La nomina di un Garante che deve solo
segnalare al presidente del consiglio e ai ministri competenti
“eventuali criticità” e al massimo
fare proposte, ma non ha alcun potere interdittivo o di prescrizione
– tra l'altro una persona che verrà ben pagata, 200mila euro lordi
l’anno – non solo non costituisce una “garanzia” ma è
anch'esso un provvedimento anomalo: perché incaricare una persona,
quando esistono gli Enti di controllo e di intervento preposti: Asl,
Ispettorato del Lavoro? Forse perchè questi potrebbero non essere
sempre così ligi ai diktat dello Stato?
Il decreto, né tantomeno l’Aia,
nulla dice sui livelli di produzione record dello stabilimento Ilva
di Taranto, nonostante che il grado di ipersfruttamento degli
impianti, la maggiorparte già vecchi, che hanno portato al record di
10milioni medi di t/a di produzione, con conseguente
supersfruttamento degli operai che hanno dovuto lavorare con ritmi
intensi, in condizioni di insicurezza e di rischio per la salute, ha
un nesso dimostrato con i livelli di inquinamento.

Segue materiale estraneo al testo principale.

(** * dbBuild: a file-per-record JSON store (main.go)

    Shallow embedding of the storage driver of [main.go] -- [New],
    [Driver.Write], [Driver.Read], [Driver.ReadAll], [Driver.Delete],
    [getOrCreateMutext] and [stat] -- over a model of the parts of the Go
    standard library they call ([path/filepath], [os], [io/ioutil],
    [encoding/json]).

    Modelling decisions, all of them about the library side:
    - a Go [string] is a [string]; [filepath.Join] and [filepath.Clean] are
      the Unix versions, working on the ['/']-separated elements;
    - the file system is a finite map from resolved absolute paths (lists of
      names, the root first) to nodes, a node being a regular file with its
      bytes or a directory; there are no symbolic links, no other kinds of
      node, and every access is permitted;
    - a path string is resolved against the working directory of the process
      element by element; every path the driver hands to the operating
      system is a cleaned path followed by a suffix without separator, for
      which this is what the kernel does;
    - [encoding/json] is an interface ([Json]) the stored type implements;
    - the mutexes are held by nobody else when a call starts (one call at a
      time), so that [Lock] and [Unlock] return at once; the lock registry
      [d.mutexes] is kept, as the set of names that own a mutex. *)

From Stdlib Require Import Ascii.
From stdpp Require Import gmap strings list fin_maps sorting.

(** ** Strings *)

Definition Separator : ascii := "/"%char.

(** [strings.HasPrefix s "/"], that is [os.IsPathSeparator(s[0])]. *)
Definition rooted (s : string) : bool :=
  match s with
  | String c _ => bool_decide (c = Separator)
  | EmptyString => false
  end.

(** No separator occurs in [s]. *)
Fixpoint slashfree (s : string) : bool :=
  match s with
  | EmptyString => true
  | String c s' => negb (bool_decide (c = Separator)) && slashfree s'
  end.

(** [strings.Split(s, "/")]: the elements between separators; never empty. *)
Fixpoint split (s : string) : list string :=
  match s with
  | EmptyString => [EmptyString]
  | String c s' =>
      if bool_decide (c = Separator) then EmptyString :: split s'
      else match split s' with
           | h :: t => String c h :: t
           | [] => [String c EmptyString]
           end
  end.

(** [strings.Join(l, "/")]. *)
Fixpoint join (l : list string) : string :=
  match l with
  | [] => ""
  | [a] => a
  | a :: l' => a +:+ "/" +:+ join l'
  end.

(** ** path/filepath *)

(** An element that names an entry: not empty, not ["."], not [".."]. *)
Definition named (c : string) : bool :=
  negb (bool_decide (c = "")) && negb (bool_decide (c = "."))
  && negb (bool_decide (c = "..")).

(** A legal file name: a named element without separator. *)
Definition plain (c : string) : bool := named c && slashfree c.

(** One round of the loop of [filepath.Clean]; [out] is the output so far,
    last element first.  An empty element or ["."] is dropped; [".."] removes
    the last element when there is one to remove ([out.w > dotdot]), is kept
    when the path is not rooted, and is dropped at the root; any other
    element is copied. *)
Definition cstep (isRooted : bool) (out : list string) (c : string) : list string :=
  if bool_decide (c = "") || bool_decide (c = ".") then out
  else if bool_decide (c = "..") then
    match out with
    | t :: out' =>
        if bool_decide (t = "..") then (if isRooted then out else c :: out)
        else out'
    | [] => if isRooted then out else c :: out
    end
  else c :: out.

Definition render (isRooted : bool) (out : list string) : string :=
  if isRooted then "/" +:+ join (reverse out)
  else match out with
       | [] => "."
       | _ => join (reverse out)
       end.

(** [filepath.Clean(path)]. *)
Definition Clean (p : string) : string :=
  if bool_decide (p = "") then "."
  else render (rooted p) (fold_left (cstep (rooted p)) (split p) []).

(** [filepath.Join(a, b)]: empty leading elements are ignored, the rest is
    joined with the separator and cleaned. *)
Definition Join (a b : string) : string :=
  if bool_decide (a = "") then
    (if bool_decide (b = "") then "" else Clean b)
  else Clean (a +:+ "/" +:+ b).

(** ** Path resolution *)

Abbreviation path := (list string).

(** One step of the walk; the position is kept last name first. *)
Definition rstep (pos : list string) (c : string) : list string :=
  if bool_decide (c = "") || bool_decide (c = ".") then pos
  else if bool_decide (c = "..") then tail pos
  else c :: pos.

Definition walk (pos : list string) (p : string) : list string :=
  fold_left rstep (split p) pos.

(** Where the walk starts: at the root for a rooted path, in the working
    directory otherwise. *)
Definition start (cwd : path) (p : string) : list string :=
  if rooted p then [] else reverse cwd.

(** The absolute path a path string denotes for a process whose working
    directory is [cwd]. *)
Definition resolve (cwd : path) (p : string) : path :=
  reverse (walk (start cwd p) p).

(** The last element of a path string. *)
Definition lastName (p : string) : string := default "" (last (split p)).

(** The output of the loop of [Clean] on [p]. *)
Definition outOf (p : string) : list string :=
  fold_left (cstep (rooted p)) (split p) [].

(** What the loop of [Clean] keeps true of its output: the elements have no
    separator, none is empty or ["."], and none is [".."] in a rooted path. *)
Definition clean_out (r : bool) (out : list string) : Prop :=
  Forall (λ c, slashfree c = true ∧ c ≠ "" ∧ c ≠ "." ∧ (r = true → c ≠ "..")) out.

(** The walk along a cleaned output. *)
Definition replay (out pos : list string) : list string :=
  fold_left rstep (reverse out) pos.

(** ** The file system *)

Inductive node : Type :=
| File (data : string)
| Dir.

Global Instance node_eq_dec : EqDecision node.
Proof. solve_decision. Defined.

(** The errors of the system calls, the four messages the driver makes with
    [fmt.Errorf], and the two failures of [encoding/json]. *)
Inductive error : Type :=
| ENOENT
| ENOTDIR
| EISDIR
| EINVAL
| ENOTEMPTY
| EBUSY
| MissingCollection      (* missing collection - no place to save record *)
| MissingResourceSave    (* missing resource - unable to save record! *)
| MissingResourceRead    (* missing resource - unable to read record! *)
| UnableToFind (name : string) (* unable to find file or directory name %v *)
| MarshalError
| UnmarshalError.

Global Instance error_eq_dec : EqDecision error.
Proof. solve_decision. Defined.

(** [os.IsNotExist(err)]. *)
Definition IsNotExist (e : error) : bool := bool_decide (e = ENOENT).

(** The error kinds of the specification. *)
Definition validation_error (e : error) : Prop :=
  e = MissingCollection ∨ e = MissingResourceSave ∨ e = MissingResourceRead.

Definition not_found_error (e : error) : Prop :=
  e = ENOENT ∨ ∃ name, e = UnableToFind name.

Inductive Res (A : Type) : Type :=
| Ok (a : A)
| Err (e : error).
Arguments Ok {A} a.
Arguments Err {A} e.

(** The state a call runs in: the lock registry of the driver
    ([d.mutexes], the collections that own a mutex), the working directory
    of the process, and the file system. *)
Record World : Type := mkWorld {
  mutexes : gset string;
  cwd : path;
  files : gmap path node
}.

Definition set_files (fs : gmap path node) (w : World) : World :=
  {| mutexes := mutexes w; cwd := cwd w; files := fs |}.

Definition set_mutexes (ms : gset string) (w : World) : World :=
  {| mutexes := ms; cwd := cwd w; files := files w |}.

(** State and error monad: an error ends the call, the state reached so far
    stays. *)
Definition M (A : Type) : Type := World → Res A * World.

Definition ret {A} (a : A) : M A := λ w, (Ok a, w).
Definition raise {A} (e : error) : M A := λ w, (Err e, w).
Definition bind {A B} (m : M A) (f : A → M B) : M B :=
  λ w, match m w with
       | (Ok a, w') => f a w'
       | (Err e, w') => (Err e, w')
       end.
(** An operation that only looks at the state. *)
Definition query {A} (f : World → Res A) : M A := λ w, (f w, w).
(** An operation that replaces the file system, or fails and leaves it. *)
Definition update (f : World → Res (gmap path node)) : M unit :=
  λ w, match f w with
       | Ok fs => (Ok tt, set_files fs w)
       | Err e => (Err e, w)
       end.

Secondo Clini, Passera e Monti,
dovrebbe dare garanzia, la minaccia contenuta nel decreto di un’
eventuale adozione di provvedimenti di
amministrazione straordinaria. Ma Passera poi spiega che “le norme
di amministrazione controllata potrebbero togliere enorme valore alla
proprietà, il suo bene si depaupera e si arriva fino al punto di
perderne il controllo”. Certo Riva potrebbe perdere la proprietà
dell’Ilva ma lo stabilimento che lascerebbe sarebbe “depauperato”
e quindi con un valore quasi nullo. Chi se lo prenderebbe a questo
punto?
Questo decreto, quindi, è contro una
messa a norma della fabbrica che metta in discussione la libertà di
produrre, e contro la bonifica ambientale, perchè aver dichiarato lo
stabilimento di Taranto di rilievo strategico nazionale, vuol dire
che ogni intervento se in contrasto con gli interessi strategici
nazionali, non va fatto e andrà bloccato. Questo decreto crea un
precedente pericoloso anche per altre fabbriche.

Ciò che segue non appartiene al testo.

(** * Portfolio site scripts: a shallow embedding and its properties

    The repository is a set of independent DOM listener modules.  Each
    module below embeds one script: the module-scoped variables and the
    DOM elements the script touches become fields of a state record, an
    event handler becomes a function on that state, and a thrown
    exception (or rejected promise) becomes an explicit [Thrown] result.

    - [JsString], [RegExp] : the string primitives used by the form
      validator ([String.prototype.trim], [length], [RegExp.test]).
    - [ContactForm] : [js/contact-form.js], [FORM_CONFIG], [validateField].
    - [Js], [Dom] : completions, array slices, and element trees as
      far as the loaders build them.
    - [Projects], [Gallery] : [js/projects.js], [js/gallery.js]; calls
      made one after the other ([step], [run]) and calls that overlap
      at [await fetch] ([loader], [react], [play]).
    - [ThemeToggle] : the theme script.
    - [NavBar] : the navigation script.
    - [FormUi] : the rest of [js/contact-form.js]: feedback for one
      input and for the inputs of a form with their parents, the
      submission gate, debounced validation, the character counter.
    - [Lightbox] : the lightbox of [js/gallery.js].
    - [Menu] : the mobile menu and the link clicks of the navigation
      script.
    - [ThemePage] : the page load of the theme script and event runs. *)

From Stdlib Require Import NArith ZArith Ascii String.
From stdpp Require Import base list strings gmap.

Local Open Scope string_scope.
Local Open Scope list_scope.

(** ** JavaScript strings *)

Module JsString.

(** A JavaScript string is a sequence of UTF-16 code units; [length]
    counts code units.  Code units are kept as [N]. *)
Definition code_unit := N.
Definition jsstring := list code_unit.

(** String and character literals of the scripts are ASCII. *)
Definition cu (a : ascii) : code_unit := N_of_ascii a.

Definition js (s : string) : jsstring :=
  map cu (list_ascii_of_string s).

(** ECMAScript [WhiteSpace] and [LineTerminator] code points: the set
    stripped by [trim] and matched by the [\s] class escape. *)
Definition is_whitespace (c : code_unit) : bool :=
  ((c =? 9) || (c =? 10) || (c =? 11) || (c =? 12) || (c =? 13)
   || (c =? 32) || (c =? 160) || (c =? 5760)
   || ((8192 <=? c) && (c <=? 8202))
   || (c =? 8232) || (c =? 8233) || (c =? 8239) || (c =? 8287)
   || (c =? 12288) || (c =? 65279))%N.

Fixpoint trimStart (s : jsstring) : jsstring :=
  match s with
  | [] => []
  | c :: s' => if is_whitespace c then trimStart s' else s
  end.

Definition trimEnd (s : jsstring) : jsstring :=
  rev (trimStart (rev s)).

(** [String.prototype.trim] *)
Definition trim (s : jsstring) : jsstring := trimEnd (trimStart s).

(** A string is falsy exactly when it is empty. *)
Definition truthy (s : jsstring) : bool :=
  match s with [] => false | _ :: _ => true end.

Definition all_whitespace (s : jsstring) : Prop :=
  Forall (fun c => is_whitespace c = true) s.

End JsString.

(** ** Regular expressions

    The two patterns of [FORM_CONFIG] are of the shape [/^ body $/]
    without flags, so [test] succeeds exactly when the whole string is
    in the language of [body].  Membership is decided with Brzozowski
    derivatives over code units. *)

Module RegExp.
Import JsString.

Inductive class_atom :=
| CChar (c : code_unit)          (* a literal character in a class *)
| CRange (lo hi : code_unit)     (* lo-hi *)
| CSpace.                        (* \s *)

Definition atom_matches (a : class_atom) (c : code_unit) : bool :=
  match a with
  | CChar d => (c =? d)%N
  | CRange lo hi => ((lo <=? c) && (c <=? hi))%N
  | CSpace => is_whitespace c
  end.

La premessa di questo decreto è la
salvaguardia dell'economia dei padroni e, attenzione, la questione
dell'ordine pubblico, di impedire, cioè, con l'intervento
dittatoriale del governo che si sviluppi una lotta in fabbrica e
fuori che metta in discussione effettivamente gli interessi nazionali
e
internazionali di padron Riva e dello
Stato dei padroni.
Ciò che il decreto infatti stabilisce
è un lavoro forzato, in una fabbrica resa franca da norme e
diritti, ci mancherà che tra poco
entri in Ilva l'esercito per imporre la produzione ad ogni costo.

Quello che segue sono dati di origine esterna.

(** * Appointment slot allocation: grid, availability and admission

    A shallow embedding of the appointment back end:
    - [TimeSlots] embeds [utils/timeSlots.ts] (the slot grid generator with
      the lunch exclusion);
    - [Mongo] is the appointment collection the handlers talk to, as a list
      of documents in insertion order together with the calls received;
    - [Controller] embeds [controllers/AppointmentController.ts]
      ([getAvailableSlots], [getNextTimeSlot], [getAffectedTimeSlots],
      [createAppointment], [getAllAppointments], [cancelAppointment],
      [confirmAppointment]);
    - [Legacy] embeds the earlier availability and creation handlers kept
      under [src/controllers].

    Numbers that the source keeps in JavaScript doubles are integers (or
    exact halves) everywhere they occur, so minutes are in [Z] and the two
    fractional constants are in [Q].

    What the handlers take from the JavaScript runtime and from Mongoose
    beyond the cases computed here is a parameter of the handlers: how a
    date string is read, which identifier strings are valid and what they
    are cast to, what [getNextTimeSlot] returns on a string that is not a
    clock label, and what [toLowerCase] returns outside ASCII. *)

From Stdlib Require Import ZArith QArith Qround List String Ascii Bool Lia.
From Stdlib Require Import DecimalString Sorted Permutation.
Import ListNotations.
Open Scope Z_scope.

(** ** The JavaScript string helpers the source calls *)

Module JS.

(** [n.toString()] for an integer [n]. *)
Definition toString (n : Z) : string := NilZero.string_of_int (Z.to_int n).

(** [s.padStart(targetLength, pad)] for a one-character [pad]. *)
Definition padStart (targetLength : nat) (pad : ascii) (s : string) : string :=
  (string_of_list_ascii (repeat pad (targetLength - String.length s)) ++ s)%string.

(** [s.split(sep)] for a one-character separator: never empty. *)
Fixpoint split (sep : ascii) (s : string) : list string :=
  match s with
  | EmptyString => [EmptyString]
  | String c rest =>
      if Ascii.eqb c sep then EmptyString :: split sep rest
      else match split sep rest with
           | [] => [String c EmptyString]
           | piece :: pieces => String c piece :: pieces
           end
  end.

(** [Number(field)] for a field of one or two decimal digits, the way an
    hour or a minute is spelled in a time label: its value.  [None] says
    only that the string is not of that shape.  JavaScript reads many other
    spellings as numbers (signs, blanks, fractions, exponents, radix
    prefixes, longer digit strings); nothing here computes with those. *)
Definition clockField (field : string) : option Z :=
  if ((1 <=? String.length field) && (String.length field <=? 2))%nat
  then option_map Z.of_uint (NilEmpty.uint_of_string field)
  else None.

(** [!s] for a request field: absent or the empty string. *)
Definition falsy (field : option string) : bool :=
  match field with
  | None => true
  | Some s => String.eqb s EmptyString
  end.

(** [array.filter((x, index) => f x index)]. *)
Fixpoint filter_from {A} (f : A -> nat -> bool) (index : nat) (l : list A) : list A :=
  match l with
  | [] => []
  | x :: rest =>
      if f x index then x :: filter_from f (S index) rest
      else filter_from f (S index) rest
  end.

Definition filter_indexed {A} (f : A -> nat -> bool) (l : list A) : list A :=
  filter_from f 0%nat l.

(** A [Set<string>] keeps one copy of each member, in insertion order. *)
Definition Set_has (set : list string) (x : string) : bool :=
  existsb (String.eqb x) set.

Definition Set_add (set : list string) (x : string) : list string :=
  if Set_has set x then set else set ++ [x].

End JS.

(** ** utils/timeSlots.ts *)

Module TimeSlots.

Definition START_HOUR : Z := 6.
Definition END_HOUR_LIMIT : Q := 20.5.
Definition SLOT_DURATION_MINUTES : Z := 30.

(** [12.5 * 60] and [14 * 60]; both products are whole numbers of minutes. *)
Definition LUNCH_START_MINUTES : Z := Qfloor (12.5 * 60).
Definition LUNCH_END_MINUTES : Z := 14 * 60.

(** [Math.floor(WORKING_HOURS.END_HOUR_LIMIT * 60)] *)
Definition endMinutes : Z := Qfloor (END_HOUR_LIMIT * 60).

(** The label pushed for a minute offset: zero-padded hours and minutes. *)
Definition label (currentTimeMinutes : Z) : string :=
  let hours := JS.padStart 2 "0" (JS.toString (currentTimeMinutes / 60)) in
  let minutes := JS.padStart 2 "0" (JS.toString (currentTimeMinutes mod 60)) in
  (hours ++ ":" ++ minutes)%string.

(** The [while] loop of [generateAllTimeSlots], one iteration per unit of
    fuel; [None] when the fuel runs out before the loop condition fails. *)
Fixpoint slots_loop (fuel : nat) (currentTimeMinutes : Z) (slots : list string)
  : option (list string) :=
  match fuel with
  | O => None
  | S fuel' =>
      if currentTimeMinutes <? endMinutes then
        if (LUNCH_START_MINUTES <=? currentTimeMinutes)
           && (currentTimeMinutes <? LUNCH_END_MINUTES)
        then slots_loop fuel' LUNCH_END_MINUTES slots
        else slots_loop fuel' (currentTimeMinutes + SLOT_DURATION_MINUTES)
                        (slots ++ [label currentTimeMinutes])
      else Some slots
  end.

(** Every iteration moves [currentTimeMinutes] forward by at least one
    minute, so the distance to [endMinutes] bounds the iterations. *)
Definition enough_fuel (currentTimeMinutes : Z) : nat :=
  S (Z.to_nat (endMinutes - currentTimeMinutes)).

Definition generateAllTimeSlots : list string :=
  match slots_loop (enough_fuel (START_HOUR * 60)) (START_HOUR * 60) [] with
  | Some slots => slots
  | None => []
  end.

End TimeSlots.

(** ** The appointment collection (models/Appointment.ts behind Mongoose)

    The collection is a list of documents in insertion order.  [calls]
    records every operation that reached the collection, oldest first, so
    that "before any store access" is a statement about the state.  The
    store is always reachable: the [catch] branches of the handlers are
    entered only when Mongoose refuses to cast an Invalid Date. *)

Module Mongo.

Definition ObjectId : Type := nat.

(** A JavaScript [Date]: its time value in milliseconds, [None] for an
    Invalid Date. *)
Definition Date : Type := option Z.

Inductive Status : Type := pending | confirmed | cancelled.

Definition Status_eqb (a b : Status) : bool :=
  match a, b with
  | pending, pending | confirmed, confirmed | cancelled, cancelled => true
  | _, _ => false
  end.

(** [IAppointment].  The [createdAt]/[updatedAt] timestamps that the schema
    adds are left out: no handler reads them and there is no clock here. *)
Record Appointment : Type := {
  _id : ObjectId;
  date : Date;
  timeSlot : string;
  clientName : string;
  clientEmail : string;
  duration : Z;
  status : Status
}.

(** The fields handed to [new Appointment({...})]. *)
Record Fields : Type := {
  new_date : Date;
  new_timeSlot : string;
  new_clientName : string;
  new_clientEmail : string;
  new_duration : Z;
  new_status : Status
}.

(** The filters the handlers build: an absent condition is [None]. *)
Record Query : Type := {
  where_date : option Date;
  where_timeSlot_in : option (list string);
  where_status_in : option (list Status)
}.

Inductive Call : Type :=
| Find (q : Query)
| Save (doc : Appointment)
| FindByIdAndUpdate (id : ObjectId) (newStatus : Status).

Record Store : Type := { docs : list Appointment; calls : list Call }.

Definition empty : Store := {| docs := []; calls := [] |}.

Definition called (c : Call) (s : Store) : Store :=
  {| docs := docs s; calls := calls s ++ [c] |}.

Definition Date_eqb (a b : Date) : bool :=
  match a, b with
  | Some x, Some y => x =? y
  | _, _ => false
  end.

Definition matches (q : Query) (a : Appointment) : bool :=
  match where_date q with
  | Some d => Date_eqb (date a) d
  | None => true
  end
  && match where_timeSlot_in q with
     | Some labels => existsb (String.eqb (timeSlot a)) labels
     | None => true
     end
  && match where_status_in q with
     | Some statuses => existsb (Status_eqb (status a)) statuses
     | None => true
     end.

(** [Appointment.find(q)]: the matching documents in insertion order.
    A filter on an Invalid Date fails to cast, which raises before the
    collection is reached: [None]. *)
Definition find (q : Query) (s : Store) : Store * option (list Appointment) :=
  match where_date q with
  | Some None => (s, None)
  | _ => (called (Find q) s, Some (filter (matches q) (docs s)))
  end.

(** A new document gets an identifier no document of the collection has. *)
Definition newObjectId (s : Store) : ObjectId :=
  S (fold_right Nat.max 0%nat (map _id (docs s))).

(** The [lowercase: true] setter of [clientEmail] is [toLowerCase()].  On
    a string of ASCII characters it lowers the letters A to Z and keeps the
    rest. *)
Definition lower (c : ascii) : ascii :=
  let n := nat_of_ascii c in
  if ((65 <=? n) && (n <=? 90))%nat then ascii_of_nat (n + 32) else c.

Fixpoint lowerAscii (s : string) : string :=
  match s with
  | EmptyString => EmptyString
  | String c rest => String (lower c) (lowerAscii rest)
  end.

Definition isAscii (c : ascii) : bool := (nat_of_ascii c <? 128)%nat.

Section Setters.

(** What [toLowerCase()] gives on a string that has a character outside
    ASCII: the case mapping of Unicode, a parameter here. *)
Variable toLowerCaseElsewhere : string -> string.

Definition toLowerCase (s : string) : string :=
  if forallb isAscii (list_ascii_of_string s) then lowerAscii s
  else toLowerCaseElsewhere s.

(** [new Appointment(fields)]: the document, with its identifier. *)
Definition construct (f : Fields) (s : Store) : Appointment :=
  {| _id := newObjectId s;
     date := new_date f;
     timeSlot := new_timeSlot f;
     clientName := new_clientName f;
     clientEmail := toLowerCase (new_clientEmail f);
     duration := new_duration f;
     status := new_status f |}.

End Setters.

(** [doc.save()]: the document is appended to the collection. *)
Definition save (doc : Appointment) (s : Store) : Store :=
  {| docs := docs s ++ [doc]; calls := calls s ++ [Save doc] |}.

(** [{ status: newStatus }] applied to a document.  The update also
    rewrites the document's [updatedAt], which the record leaves out. *)
Definition setStatus (newStatus : Status) (a : Appointment) : Appointment :=
  {| _id := _id a;
     date := date a;
     timeSlot := timeSlot a;
     clientName := clientName a;
     clientEmail := clientEmail a;
     duration := duration a;
     status := newStatus |}.

(** The first document with identifier [id] gets [newStatus]; the updated
    document is returned ([{ new: true }]), [None] when there is none. *)
Fixpoint update (id : ObjectId) (newStatus : Status) (l : list Appointment)
  : list Appointment * option Appointment :=
  match l with
  | [] => ([], None)
  | a :: rest =>
      if (_id a =? id)%nat then (setStatus newStatus a :: rest, Some (setStatus newStatus a))
      else let (rest', found) := update id newStatus rest in (a :: rest', found)
  end.

Definition findByIdAndUpdate (id : ObjectId) (newStatus : Status) (s : Store)
  : Store * option Appointment :=
  let (docs', found) := update id newStatus (docs s) in
  ({| docs := docs'; calls := calls s ++ [FindByIdAndUpdate id newStatus] |}, found).

(** [.sort({ date: 1, timeSlot: 1 })]: ascending by date, then by start
    label in the byte order of strings.  Documents that agree on both keys
    come out in insertion order here; the database promises no order among
    them. *)
Definition Date_leb (a b : Date) : bool :=
  match a, b with
  | None, _ => true
  | Some _, None => false
  | Some x, Some y => x <=? y
  end.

In nome di questa “libertà”
verranno impediti sia interventi della magistratura, ma anche lotte,
scioperi, proteste degli operai. Gli
operai sono fantasmi se lavorano e non pretendono; sono un
“problema di ordine pubblico”, se
protestano e rivendicano diritti. Questa situazione inevitabilmente
non farà che peggiorare il clima di insicurezza tra gli operai, che
in uno stabilimento come l’Ilva, si traduce immediatamente in
insicurezza della propria salute e vita.
Ma nello stesso tempo governo, Stato e
padroni, con questo decreto si sono creati un grosso problema.
Perchè, se ogni minima rivendicazione di diritti viene visto come un
rischio, un problema di ordine pubblico, allora ogni rivendicazione
di diritti, sia per la salute, per il lavoro, per l'ambiente DEVE
essere un problema di ordine pubblico! Questo devono comprendere gli
operai, e anche le masse popolari di Taranto. Questo potrà far
cadere sui piedi di governo, padron Riva, Stato la pietra che hanno
sollevato.
A Taranto si gioca un pezzo di storia
importante del nostro paese, nello scontro tra capitale e lavoro,
tra difesa degli interessi dei padroni
e difesa degli interessi dei operai e delle masse.
Il decreto riconsegna di fatto la
fabbrica nelle mani dei sindacati confederali. La Fim (che ha detto:
“il decreto è una giusta soluzione... L’azienda è un grande
gruppo che ha le giuste garanzie…”), e la Uilm (che ha detto:
“credo che occorra dare tempo a questa o a un’altra azienda per
ottemperare alle
prescrizioni…”) si sono subito
schierati a sostegno del decreto. Il segretario della Fiom, invece ha
fatto lo spirito ad un funerale:
“L’Ilva non avrà più scusanti, i lavori per il risanamento
ambientale
potranno essere finalmente realizzati e
nel più breve tempo possibile...”.
Chiamarli ancora “sindacati” è
assolutamente improprio.
La preoccupazione della Uilm e della
Fim in questa fase sono le perdite che il sequestro dei prodotti
sta provocando all'azienda, e subito
hanno dato prova del loro impegno firmando una cassintegrazione, che
ha una giustificazione solo come ulteriore ricatto/pressione verso il
governo da parte di Riva per avere di più. La Fiom fa molte
chiacchiere, alte dichiarazioni, ma mai che chiami a mezza
mobilitazione contro i piani di Riva.
Noi dello slai cobas per il sindacato
di classe siamo, possiamo dire, il sindacato “contro i
sindacati”! Lo slai cobas è
l'opposizione storica in fabbrica, ha offerto il terreno per
l'alternativa, nessun operaio può non ammettere che se avessero
avuto il coraggio di costruire un grande cobas dentro la fabbrica,
non saremmo arrivati a questa situazione. Questa alternativa, benchè
più di 1000 operai hanno firmato per l'entrata dello slai cobas e
l'anticipo delle Rsu - ancora non si è consolidata e gli operai sono
arrivati allo scontro attuale in condizioni di debolezza, confusi.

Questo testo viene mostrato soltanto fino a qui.